While 6 million people in the developing world are on ARVs today, another 9.35 million are in urgent need of treatment. On June 8, U.N. Secretary-General Ban Ki-Moon asked governments to set a goal of putting 13 million people on anti-retroviral therapy by 2015. But, according to Doctors Without Borders, in private meetings, the United States and some European governments have voiced opposition, saying that it’s too ambitious a target in the aftermath of this economic downturn. Already, budget shortfalls in Italy have meant the country has not paid the $354 million it committed to the Global Fund to Fight AIDS, Tuberculosis and Malaria in 2009 and 2010, and it is on track to become the first country to renege on its pledge to the organization.

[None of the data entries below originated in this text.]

(* indexing the leading axis: within bounds it returns the item, beyond the
   end it raises *)
Hypothesis getitem_ok : forall t d sh n,
  shape t = d :: sh -> 0 <= n < d ->
  exists t', getitem t n = Ok t' /\ shape t' = sh.
Hypothesis getitem_out_of_range : forall t d sh n,
  shape t = d :: sh -> d <= n ->
  getitem t n = Raise InvalidArgumentError.

(* one turn of the loop of [visualize_dataset] *)
Let show (batch_images : Tensor) (n : Z) : M (list PlotEvent) unit :=
  let! _ := emit (Subplot 5 5 (n + 1)) in
  let! image := lift (getitem batch_images n) in
  let! _ := emit (Imshow (astype_int image)) in
  emit AxisOff.

Lemma for_each_app {S : Type} (xs ys : list Z) (body : Z -> M S unit) (s : S) :
  for_each (xs ++ ys) body s
    = bind (for_each xs body) (fun _ => for_each ys body) s.
Proof.
  revert s. induction xs as [|x xs IH]; intros s; [reflexivity |].
  cbn [app for_each]. unfold bind at 1 2 3.
  destruct (body x s) as [[[]|e] s1]; [| reflexivity].
  rewrite IH. reflexivity.
Qed.

Lemma for_each_drawn (batch_images : Tensor) (images : list Tensor)
    (start : nat) (out : list PlotEvent) :
  (forall j t, images !! j = Some t ->
     getitem batch_images (Z.of_nat (start + j)) = Ok t) ->
  for_each (map Z.of_nat (seq start (length images))) (show batch_images) out
    = (Ok tt, out ++ drawn astype_int (Z.of_nat start) images).
Proof.
  revert start out. induction images as [|t images IH]; intros start out Hitems.
  - cbn. rewrite app_nil_r. reflexivity.
  - cbn [length seq map for_each drawn].
    pose proof (Hitems 0%nat t eq_refl) as Ht. rewrite Nat.add_0_r in Ht.
    unfold bind at 1. unfold show at 1. unfold bind, emit, lift. rewrite Ht.
    rewrite IH.
    + rewrite Nat2Z.inj_succ, <- Z.add_1_r. rewrite <- !app_assoc. reflexivity.
    + intros j t' Hj. specialize (Hitems (S j) t' Hj).
      replace (S start + j)%nat with (start + S j)%nat by lia. exact Hitems.
Qed.

Lemma items_exist (batch_images : Tensor) (k : Z) (sh : list Z) (n start : nat) :
  shape batch_images = k :: sh -> Z.of_nat (start + n) <= k ->
  exists images,
    length images = n /\
    forall j t, images !! j = Some t ->
      getitem batch_images (Z.of_nat (start + j)) = Ok t /\ shape t = sh.
Proof.
  intros Hsh. revert start. induction n as [|n IH]; intros start Hk.
  - exists []. split; [reflexivity |]. intros j t Hj. discriminate Hj.
  - destruct (getitem_ok batch_images k sh (Z.of_nat start) Hsh ltac:(lia))
      as (t0 & Ht0 & Hsh0).
    destruct (IH (S start) ltac:(lia)) as (images & Hlen & Hitems).
    exists (t0 :: images). split; [cbn [length]; rewrite Hlen; reflexivity |].
    intros [|j] t Hj.
    + injection Hj as <-. rewrite Nat.add_0_r. split; assumption.
    + replace (start + S j)%nat with (S start + j)%nat by lia.
      apply Hitems. exact Hj.
Qed.

(** X11. On a batch of at least 25 images [visualize_dataset] returns, and
    what it has drawn is one figure of 10 x 10, then for n = 0 .. 24 the
    subplot n + 1 of a 5 x 5 grid with the image [batch_images[n]] and its
    axes turned off, then the show and the print of the batch shape; later
    images of the batch are not looked at. *)
Theorem visualize_dataset_draws_25 (batch_images : Tensor) (k : Z) (sh : list Z)
    (out : list PlotEvent) :
  shape batch_images = k :: sh -> 25 <= k ->
  exists images,
    length images = 25%nat /\
    (forall j t, images !! j = Some t ->
       getitem batch_images (Z.of_nat j) = Ok t /\ shape t = sh) /\
    visualize_dataset getitem astype_int batch_images out
      = (Ok tt,
         out ++ [Figure 10 10] ++ drawn astype_int 0 images
             ++ [Show; Print (k :: sh)]).
Proof.
  intros Hsh Hk.
  destruct (items_exist batch_images k sh 25 0 Hsh ltac:(lia))
    as (images & Hlen & Hitems).
  exists images. split; [exact Hlen | split; [exact Hitems |]].
  unfold visualize_dataset. unfold bind at 1. unfold emit at 1.
  unfold bind at 1. unfold range. rewrite <- Hlen.
  fold (show batch_images).
  rewrite (for_each_drawn batch_images images 0 (out ++ [Figure 10 10])).
  - unfold bind, emit. rewrite Hsh. rewrite <- !app_assoc. reflexivity.
  - intros j t Hj. apply (Hitems j t Hj).
Qed.

(** X12. On a batch of k < 25 images [visualize_dataset] raises the
    out-of-range error of [batch_images[k]]: by then it has drawn the k
    images there are and opened subplot k + 1, and it reaches neither the
    show nor the print. *)
Theorem visualize_dataset_too_few (batch_images : Tensor) (k : nat) (sh : list Z)
    (out : list PlotEvent) :
  shape batch_images = Z.of_nat k :: sh -> (k < 25)%nat ->
  exists images,
    length images = k /\
    (forall j t, images !! j = Some t ->
       getitem batch_images (Z.of_nat j) = Ok t /\ shape t = sh) /\
    visualize_dataset getitem astype_int batch_images out
      = (Raise InvalidArgumentError,
         out ++ [Figure 10 10] ++ drawn astype_int 0 images
             ++ [Subplot 5 5 (Z.of_nat k + 1)]).
Proof.
  intros Hsh Hk.
  destruct (items_exist batch_images (Z.of_nat k) sh k 0 Hsh ltac:(lia))
    as (images & Hlen & Hitems).
  exists images. split; [exact Hlen | split; [exact Hitems |]].
  unfold visualize_dataset. unfold bind at 1. unfold emit at 1.
  unfold bind at 1. unfold range.
  replace 25%nat with (k + S (25 - S k))%nat by lia.
  rewrite seq_app, map_app. cbn [seq map]. fold (show batch_images).
  rewrite for_each_app. unfold bind at 1. rewrite <- Hlen at 1.
  rewrite (for_each_drawn batch_images images 0 (out ++ [Figure 10 10]))
    by (intros j t Hj; apply (Hitems j t Hj)).
  cbn [for_each]. unfold bind at 1. unfold show at 1. unfold bind, emit, lift.
  rewrite (getitem_out_of_range batch_images (Z.of_nat k) sh (Z.of_nat (0 + k)) Hsh)
    by lia.
  rewrite Nat.add_0_l. rewrite <- !app_assoc. reflexivity.
Qed.

(** X13. When the source has at least 25 well-formed 3-channel examples, the
    first batch of a pipeline built by make_dataset for a supported size,
    shuffled or not, holds at least 25 images, so [visualize_dataset]
    returns on it as the visualizing cell needs. *)
Theorem first_batch_can_be_visualized (xs : list Example) (train : bool)
    (image_size : Z) (fixres : bool) (num_parallel_calls : Z)
    (ops : list DatasetOp) (g : Rng) (out : list PlotEvent) :
  image_size = 128 \/ image_size = 224 ->
  Forall (fun e => exists h w, image_object (fst e) h w 3) xs ->
  (25 <= length xs)%nat ->
  exists pipeline bs g' first,
    fst (make_dataset (Source xs) train image_size fixres num_parallel_calls ops)
      = Ok pipeline /\
    batches pipeline g = (Ok bs, g') /\
    bs !! 0%nat = Some first /\
    (25 <= length (snd first))%nat /\
    fst (visualize_dataset getitem astype_int (fst first) out) = Ok tt.
Proof.
  intros Hr Hall HN.
  destruct (batches_run xs train image_size fixres num_parallel_calls 3 g Hr Hall)
    as (ys & bs & g' & _ & Hrun & Hcount & _ & Hsizes).
  assert (Hpos : (0 < length bs)%nat).
  { rewrite Hcount.
    replace (length xs + 128 - 1)%nat with (1 * 128 + (length xs - 1))%nat by lia.
    rewrite Nat.div_add_l by lia. lia. }
  destruct (lookup_lt_is_Some_2 bs 0 Hpos) as [first Hfirst].
  destruct (Hsizes 0%nat first Hfirst) as [Hsize Hshape].
  assert (Hbig : (25 <= length (snd first))%nat).
  { rewrite Hsize. destruct (Nat.ltb_spec 1 (length bs)) as [_ | Hone]; [lia |].
    assert (Hle : (length xs <= 128)%nat).
    { rewrite Hcount in Hone.
      destruct (Nat.le_gt_cases (length xs) 128%nat) as [Hle | Hgt]; [exact Hle |].
      exfalso.
      replace (length xs + 128 - 1)%nat with (2 * 128 + (length xs - 129))%nat in Hone by lia.
      rewrite Nat.div_add_l in Hone by lia. lia. }
    unfold last_batch_size.
    destruct (Nat.eq_dec (length xs) 128%nat) as [Heq | Hne];
      [rewrite Heq; cbn; lia |].
    rewrite (Nat.mod_small (length xs) 128%nat) by lia.
    destruct (Nat.eqb_spec (length xs) 0%nat); lia. }
  eexists. exists bs, g', first.
  split; [rewrite (make_dataset_supported _ _ _ _ _ _ Hr); reflexivity |].
  split; [exact Hrun | split; [exact Hfirst | split; [exact Hbig |]]].
  destruct (visualize_dataset_draws_25 (fst first) _ _ out Hshape ltac:(lia))
    as (images & _ & _ & Hvis).
  rewrite Hvis. reflexivity.
Qed.
(** The body [w6lB] is the base64 of a two-byte character and a letter;
    [w0E=] of bytes that open that character and break off at the
    letter, [ww==] of its first byte alone. *)
Lemma decode_part_data_failures_witness :
  decode_part_data (lit "w6lB") = Ok [0xE9; 0x41] /\
  decode_part_data (lit "w0E=") = Ok [Codec.REPLACEMENT; 0x41] /\
  decode_part_data (lit "ww==") = Ok [Codec.REPLACEMENT] /\
  decode_part_data (lit "_w==") = Ok [Codec.REPLACEMENT] /\
  Codec.a2b_base64 (lit "Q!Q=!=") = Codec.a2b_base64 (lit "QQ=!=") /\
  (exists reason, decode_part_data (lit "QQ") = Raise (BinasciiError reason)) /\
  rows (snd (@process_message ascii_ucd (parser_of example_doc) default_settings
               (one_page [lit "m1"] (fun _ => Ok broken_message)) (lit "m1") start))
    = [].
Proof.
  destruct (@decode_part_data_failures ascii_ucd (parser_of example_doc))
    as (Hutf8 & Hgood & Hill & _ & _ & Hbad & Hskip & Halpha & Hdrop).
  assert (Hcut : forall rest,
            from_option Codec.is_cont false (head rest) = false ->
            ill_formed_subpart [0xC3] rest).
  { intros rest Hrest. split; [discriminate|]. split; [|split].
    - intros [c Hc%encode_char_decodes_to]. discriminate.
    - left. by eexists.
    - intros x rest' -> (c & tail & Hc%encode_char_decodes_to).
      cbn [app] in Hc. apply decodes_to_second in Hc.
      cbn [head from_option] in Hrest. rewrite Hrest in Hc.
      destruct Hc as [(_ & _ & ?)|[(_ & ? & _)|(_ & ? & _)]]; discriminate. }
  split; [|split; [|split; [|split; [|split; [|split]]]]].
  - rewrite (Hutf8 (lit "w6lB") (lit "w6lB") [0xC3; 0xA9; 0x41] eq_refl eq_refl).
    apply (f_equal Ok). exact (Hgood 0xE9 [0xC3; 0xA9] [0x41] eq_refl).
  - rewrite (Hutf8 (lit "w0E=") (lit "w0E=") [0xC3; 0x41] eq_refl eq_refl).
    apply (f_equal Ok). exact (Hill [0xC3] [0x41] (Hcut [0x41] eq_refl)).
  - rewrite (Hutf8 (lit "ww==") (lit "ww==") [0xC3] eq_refl eq_refl).
    apply (f_equal Ok). exact (Hill [0xC3] [] (Hcut [] eq_refl)).
  - rewrite (Hutf8 (lit "_w==") (lit "_w==") [0xFF] eq_refl eq_refl).
    rewrite (Hbad 0xFF [] eq_refl). reflexivity.
  - apply (Hskip (lit "Q") 0x21 (lit "Q=!=")); [reflexivity|discriminate].
  - apply (Halpha (lit "QQ")).
    + repeat constructor.
    + discriminate.
  - rewrite (Hdrop default_settings
               (one_page [lit "m1"] (fun _ => Ok broken_message)) (lit "m1")
               broken_message (lit "Incorrect padding") start eq_refl eq_refl).
    reflexivity.
Defined.
(** In the world [w] the title of [item] (the text under [nameSelector]
    inside it) can be read and, trimmed, is exactly [name]; or can be
    read and is something else. *)
Definition TitleIs {W} (E : Engine W) (nameSelector name : string) (w : W)
  (item : Locator) : Prop :=
  exists t, Playwright.textContent E (SubLocator item nameSelector) w = Ok t
            /\ trimmedEquals t name = true.

Definition TitleIsNot {W} (E : Engine W) (nameSelector name : string) (w : W)
  (item : Locator) : Prop :=
  exists t, Playwright.textContent E (SubLocator item nameSelector) w = Ok t
            /\ trimmedEquals t name = false.

(** The outcome of an operation that ends with one click. *)
Definition afterClick {W} (E : Engine W) (button : Locator) : Async W unit :=
  Playwright.click E button ;;; ret tt.

(** The contract of a by-name operation [op] over the items under
    [itemsSelector]: with the first item titled [name] it clicks the
    button of that item; with no item titled [name] it rejects with the
    not-found error [notFound]; and it fulfils only after a click on the
    button of an item titled [name] has fulfilled. *)
Definition ByNameContract {W} (E : Engine W)
  (itemsSelector nameSelector buttonSelector : string) (notFound : string)
  (op : Async W unit) (name : string) (w : W) : Prop :=
  (forall before item after,
      Playwright.all E (PageLocator itemsSelector) w = Ok (before ++ item :: after)%list ->
      Forall (TitleIsNot E nameSelector name w) before ->
      TitleIs E nameSelector name w item ->
      op w = afterClick E (SubLocator item buttonSelector) w)
  /\ (forall items,
      Playwright.all E (PageLocator itemsSelector) w = Ok items ->
      Forall (TitleIsNot E nameSelector name w) items ->
      op w = (Throw (Error notFound), w))
  /\ (forall w',
      op w = (Ok tt, w') ->
      exists items item,
        Playwright.all E (PageLocator itemsSelector) w = Ok items
        /\ In item items
        /\ TitleIs E nameSelector name w item
        /\ Playwright.click E (SubLocator item buttonSelector) w = (Ok tt, w')).
(** C5: on a full hand with finite landmarks, each tick moves each of the
    seven signals by [(rawTarget - state) * alpha], with [alpha = 0.15] for
    the position and rotation components and [alpha = 0.1] for the zoom; with
    the same landmarks repeated, after [k] ticks the distance of a signal from
    its raw target is [(1 - alpha)^k] times the initial distance, and the
    signal converges to the target. *)
Theorem gesture_filter_geometric {host : HostMath}
        (lm : Landmarks) (rest : list Landmarks) (st : State) :
  (forall a b : Q, isFinite (Math_hypot (Fin a) (Fin b)) = true) ->
  (21 <= List.length lm)%nat ->
  forallb THREE.vec_finite lm = true ->
  handCtx (ui st) = true ->
  hand_finite (hand st) = true ->
  forall s : signal,
    let after := fun k : nat => hand (ticks (Some (lm :: rest)) k st) in
    rate s = (match s with Zoom => 0.1 | _ => 0.15 end)%Q /\
    (forall k : nat,
        read s (after (S k)) =
          (read s (after k) + (rawTarget s lm - read s (after k)) * Fin (rate s))%num) /\
    exists a t : Q,
      read s (hand st) = Fin a /\
      rawTarget s lm = Fin t /\
      (forall k : nat, exists b : Q,
          read s (after k) = Fin b /\
          (b - t == qpow (1 - rate s) k * (a - t))%Q) /\
      (forall eps : Q, (0 < eps)%Q ->
         exists K : nat, forall k : nat, (K <= k)%nat ->
           exists b : Q, read s (after k) = Fin b /\ (Qabs (b - t) < eps)%Q).
Proof.
  intros Hhyp Hlen Hfin Hctx Hhand s after.
  assert (Hstep : forall k : nat,
    read s (after (S k)) =
      (read s (after k) + (rawTarget s lm - read s (after k)) * Fin (rate s))%num).
  { intro k. unfold after. rewrite ticks_S.
    destruct (onHandResults_tick lm rest (ticks (Some (lm :: rest)) k st) Hlen)
      as (_ & _ & _ & _ & _ & Hread).
    - now apply ticks_handCtx.
    - apply Hread. }
  split; [now destruct s |]. split; [exact Hstep |].
  destruct (read_finite s (hand st) Hhand) as [a Ea].
  destruct (rawTarget_finite Hhyp s lm Hlen Hfin) as (t & Et & _).
  exists a, t. split; [exact Ea |]. split; [exact Et |].
  assert (Hgeo : forall k : nat, exists b : Q,
    read s (after k) = Fin b /\ (b - t == qpow (1 - rate s) k * (a - t))%Q).
  { induction k as [| k (b & Eb & Hb)].
    - exists a. split; [exact Ea | simpl; ring].
    - exists (b + (t - b) * rate s)%Q. split.
      + rewrite Hstep, Eb, Et. reflexivity.
      + rewrite smooth_step, Hb. simpl. ring. }
  split; [exact Hgeo |].
  intros eps Heps.
  destruct (rate_range s) as [Hr0 Hr1].
  destruct (qpow_vanishes (rate s) (Qabs (a - t)) eps Hr0 Hr1 (Qabs_nonneg _) Heps)
    as [K HK].
  exists K. intros k Hk. destruct (Hgeo k) as (b & Eb & Hb).
  exists b. split; [exact Eb |].
  rewrite Hb, Qabs_Qmult.
  rewrite (Qabs_pos (qpow (1 - rate s) k)).
  - now apply HK.
  - apply Qlt_le_weak, qpow_pos. lra.
Qed.

Lemma SampleHost_hypot_finite (a b : Q) :
  isFinite (@Math_hypot SampleHost.host (Fin a) (Fin b)) = true.
Proof. reflexivity. Qed.

Lemma gesture_filter_geometric_witness :
  (21 <= List.length SampleHost.open_hand)%nat /\
  forallb THREE.vec_finite SampleHost.open_hand = true /\
  handCtx (ui init) = true /\
  hand_finite (hand init) = true /\
  rate Zoom = 0.1%Q.
Proof.
  assert (H1 : (21 <= List.length SampleHost.open_hand)%nat) by (simpl; lia).
  assert (H2 : forallb THREE.vec_finite SampleHost.open_hand = true) by reflexivity.
  assert (H3 : handCtx (ui init) = true) by reflexivity.
  assert (H4 : hand_finite (hand init) = true) by reflexivity.
  split; [exact H1 |]. split; [exact H2 |]. split; [exact H3 |].
  split; [exact H4 |].
  exact (proj1 (@gesture_filter_geometric SampleHost.host SampleHost.open_hand []
                  init SampleHost_hypot_finite H1 H2 H3 H4 Zoom)).
Defined.

(* ================================================================== *)
(** ** The zoom stays in range *)
(* ================================================================== *)

Lemma onScroll_hand (sy sh ih : num) (st : State) :
  hand (fst (onScroll sy sh ih st)) = hand st.
Proof.
  unfold onScroll. cbv zeta.
  destruct (nlt _ _);
    [destruct (array_get _ _); [destruct (array_get _ _) |] |
     destruct (array_get _ _)]; reflexivity.
Qed.

Lemma animate_hand {host : HostMath} (elapsed : num) (st : State) :
  hand (animate elapsed st) = hand st.
Proof.
  unfold animate. cbv zeta.
  destruct (aircraft (scene st)); [destruct (_ && _) |]; reflexivity.
Qed.

Lemma toggleHandControl_frame (o : Awaited) (st : State) (log : list event) :
  let st' := snd (fst (toggleHandControl o st log)) in
  hand st' = hand st /\ scroll st' = scroll st /\ scene st' = scene st /\
  handCtx (ui st') = handCtx (ui st).
Proof.
  destruct st as [sc h sn [en hs ctx btn vid ov]].
  destruct o as [[] [] [] []], en, hs, vid; repeat split.
Qed.

Lemma onHandResults_zoom {host : HostMath} (r : Results) (st : State) :
  (forall a b : Q, isFinite (Math_hypot (Fin a) (Fin b)) = true) ->
  input_finite (HandResult r) = true ->
  zoom_in_range st -> zoom_in_range (fst (onHandResults r st)).
Proof.
  intros Hhyp Hfin Hz.
  destruct (handCtx (ui st)) eqn:Hctx;
    [| unfold onHandResults; rewrite Hctx; exact Hz].
  destruct r as [[| lm rest] |];
    try (unfold onHandResults; rewrite Hctx; exact Hz).
  destruct (Nat.le_gt_cases 21 (List.length lm)) as [Hlen | Hlen].
  - destruct (onHandResults_tick lm rest st Hlen Hctx) as (_ & _ & _ & _ & _ & Hread).
    specialize (Hread Zoom). simpl in Hfin.
    destruct (rawTarget_finite Hhyp Zoom lm Hlen Hfin) as (t & Et & Ht).
    destruct Ht as [Ht0 Ht1]; [reflexivity |].
    destruct Hz as (z & Ez & Hz0 & Hz1).
    cbn [read] in Hread. rewrite Ez, Et in Hread.
    exists (z + (t - z) * 0.1)%Q. split; [exact Hread |]. split; lra.
  - rewrite onHandResults_short by assumption. exact Hz.
Qed.

Lemma step_zoom {host : HostMath} (st : State) (i : input) :
  (forall a b : Q, isFinite (Math_hypot (Fin a) (Fin b)) = true) ->
  input_finite i = true -> zoom_in_range st -> zoom_in_range (step st i).
Proof.
  intros Hhyp Hfin Hz. destruct i as [| w h | sy sh ih | r | elapsed | o]; cbn [step].
  - exact Hz.
  - unfold zoom_in_range, onWindowResize. cbv zeta.
    destruct (nlt _ _); exact Hz.
  - unfold zoom_in_range. now rewrite onScroll_hand.
  - now apply onHandResults_zoom.
  - unfold zoom_in_range. now rewrite animate_hand.
  - unfold zoom_in_range.
    destruct (toggleHandControl_frame o st []) as (E & _). now rewrite E.
Qed.

Lemma targetFov_range (z : Q) :
  (0.5 <= z)%Q -> (z <= 2)%Q ->
  targetFov (Fin z) = Fin (50 / z) /\ (25 <= 50 / z)%Q /\ (50 / z <= 100)%Q.
Proof.
  intros H0 H1. split; [| split].
  - unfold targetFov. apply ndiv_Fin. lra.
  - apply Qle_shift_div_l; lra.
  - apply Qle_shift_div_r; lra.
Qed.

(** C10: from the initial state, along every sequence of model loads,
    resizes, scroll events, detection results with finite landmarks, frames
    and toggles, [handZoom]
    stays between 0.5 and 2; so the gesture-mode target field of view
    [50 / handZoom] is a finite number between 25 and 100. *)
Theorem hand_zoom_invariant {host : HostMath} (inputs : list input) :
  (forall a b : Q, isFinite (Math_hypot (Fin a) (Fin b)) = true) ->
  forallb input_finite inputs = true ->
  handZoom (hand init) = Fin 1 /\
  exists z : Q,
    handZoom (hand (run init inputs)) = Fin z /\
    (0.5 <= z)%Q /\ (z <= 2)%Q /\
    targetFov (handZoom (hand (run init inputs))) = Fin (50 / z) /\
    (25 <= 50 / z)%Q /\ (50 / z <= 100)%Q.
Proof.
  intros Hhyp Hfin. split; [reflexivity |].
  assert (Hinv : forall st : State,
             zoom_in_range st -> zoom_in_range (run st inputs)).
  { induction inputs as [| i inputs IH]; intros st Hz; [exact Hz |].
    cbn [forallb] in Hfin. apply andb_true_iff in Hfin. destruct Hfin as [Hi Hrest].
    unfold run. cbn [fold_left]. apply (IH Hrest). now apply step_zoom. }
  destruct (Hinv init) as (z & Ez & Hz0 & Hz1).
  { exists 1%Q. split; [reflexivity |]. split; vm_compute; discriminate. }
  exists z. rewrite Ez.
  destruct (targetFov_range z Hz0 Hz1) as (Ef & Hf0 & Hf1).
  repeat split; assumption.
Qed.

Lemma hand_zoom_invariant_witness :
  forallb input_finite
    [ModelLoaded; Toggle (mkAwaited false true true true);
     HandResult (Some [SampleHost.open_hand]); Frame (Fin 1);
     HandResult None; Scroll (Fin 300) (Fin 1000) (Fin 400)] = true /\
  handZoom (hand init) = Fin 1.
Proof.
  assert (H : forallb input_finite
    [ModelLoaded; Toggle (mkAwaited false true true true);
     HandResult (Some [SampleHost.open_hand]); Frame (Fin 1);
     HandResult None; Scroll (Fin 300) (Fin 1000) (Fin 400)] = true) by reflexivity.
  split; [exact H |].
  exact (proj1 (@hand_zoom_invariant SampleHost.host _ SampleHost_hypot_finite H)).
Defined.

(* ================================================================== *)
(** ** Motion blender: which source drives the aircraft *)
(* ================================================================== *)






(* ================================================================== *)
(** ** Hand lost while gesture mode is on *)
(* ================================================================== *)

Lemma onScroll_fov (sy sh ih : num) (st : State) :
  camera_fov (scene (fst (onScroll sy sh ih st))) = CONFIG.fixedCamera_fov.
Proof.
  unfold onScroll. cbv zeta.
  destruct (nlt _ _);
    [destruct (array_get _ _); [destruct (array_get _ _) |] |
     destruct (array_get _ _)]; reflexivity.
Qed.

Lemma step_quiet {host : HostMath} (st : State) (i : input) :
  quiet i = true -> isHandDetected (hand st) = false ->
  isHandDetected (hand (step st i)) = false /\
  camera_fov (scene (step st i)) = camera_fov (scene st).
Proof.
  intros Hq Hdet. destruct i as [| w h | sy sh ih | r | elapsed | o];
    cbn [step]; try discriminate.
  - split; [exact Hdet | reflexivity].
  - unfold onHandResults.
    destruct (handCtx (ui st)); cbn [negb]; [| now split].
    destruct r as [[| lm rest] |]; try discriminate; split; reflexivity.
  - rewrite animate_hand. split; [exact Hdet |].
    unfold animate. cbv zeta. rewrite Hdet, andb_false_r.
    destruct (aircraft (scene st)); reflexivity.
  - destruct (toggleHandControl_frame o st []) as (Eh & _ & Es & _).
    rewrite Eh, Es. now split.
Qed.

Lemma run_quiet {host : HostMath} (inputs : list input) (st : State) :
  forallb quiet inputs = true -> isHandDetected (hand st) = false ->
  camera_fov (scene (run st inputs)) = camera_fov (scene st).
Proof.
  revert st. induction inputs as [| i inputs IH]; intros st Hq Hdet; [reflexivity |].
  cbn [forallb] in Hq. apply andb_true_iff in Hq. destruct Hq as [Hi Hrest].
  destruct (step_quiet st i Hi Hdet) as [Hdet' Hfov].
  unfold run. cbn [fold_left]. fold (run (step st i) inputs).
  rewrite (IH (step st i) Hrest Hdet'). exact Hfov.
Qed.

(** C7, as amended: with gesture mode on and no hand detected, the frame
    moves the aircraft towards the scroll-driven target and leaves the camera
    field of view as it is; the field of view stays at that value through
    every further frame, toggle, model load and detection result without a
    hand, and a scroll event sets it to the configured base value in one
    step. *)
Theorem hand_lost_falls_back_to_scroll {host : HostMath}
        (elapsed : num) (st : State) (a : Pose) :
  aircraft (scene st) = Some a ->
  handControlEnabled (ui st) = true ->
  isHandDetected (hand st) = false ->
  aircraft (scene (animate elapsed st)) =
    Some (scroll_frame_pose elapsed (scroll st) a) /\
  camera_fov (scene (animate elapsed st)) = camera_fov (scene st) /\
  (forall inputs : list input,
     forallb quiet inputs = true ->
     camera_fov (scene (run st inputs)) = camera_fov (scene st)) /\
  (forall (inputs : list input) (sy sh ih : num),
     camera_fov (scene (fst (onScroll sy sh ih (run st inputs)))) =
     CONFIG.fixedCamera_fov).
Proof.
  intros Ha Hen Hdet. split; [| split; [| split]].
  - unfold animate. cbv zeta. rewrite Ha, Hen, Hdet. reflexivity.
  - unfold animate. cbv zeta. rewrite Ha, Hen, Hdet. reflexivity.
  - intros inputs Hq. now apply run_quiet.
  - intros inputs sy sh ih. apply onScroll_fov.
Qed.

It took five years after testing positive for HIV for one woman I spoke with to visit a medical doctor. Zam Zam Haruna, 35, discovered she was HIV-positive in 2001, after her husband died of AIDS. After her diagnosis, she moved from Tabora, in western Tanzania, to the capital, Dar es Salaam, where she sought out a traditional healer. Despite all the painful injections she received and the many herbal concoctions she drank, she never got any better. Discouraged, she stopped seeing him after a year, but she waited until she was extremely ill to visit PASADA, a Catholic clinic in Dar es Salaam. She began taking anti-retroviral drugs there, and after tweaking the dosages and drug combinations several times, she is now much better and has married an HIV-positive man she met at the clinic, where she also volunteers in exchange for a $90 monthly stipend. When Zam Zam first went to PASADA “she was very sick—dying—but she’s much better now,” said Jovin Tesha, the clinic’s director of counseling.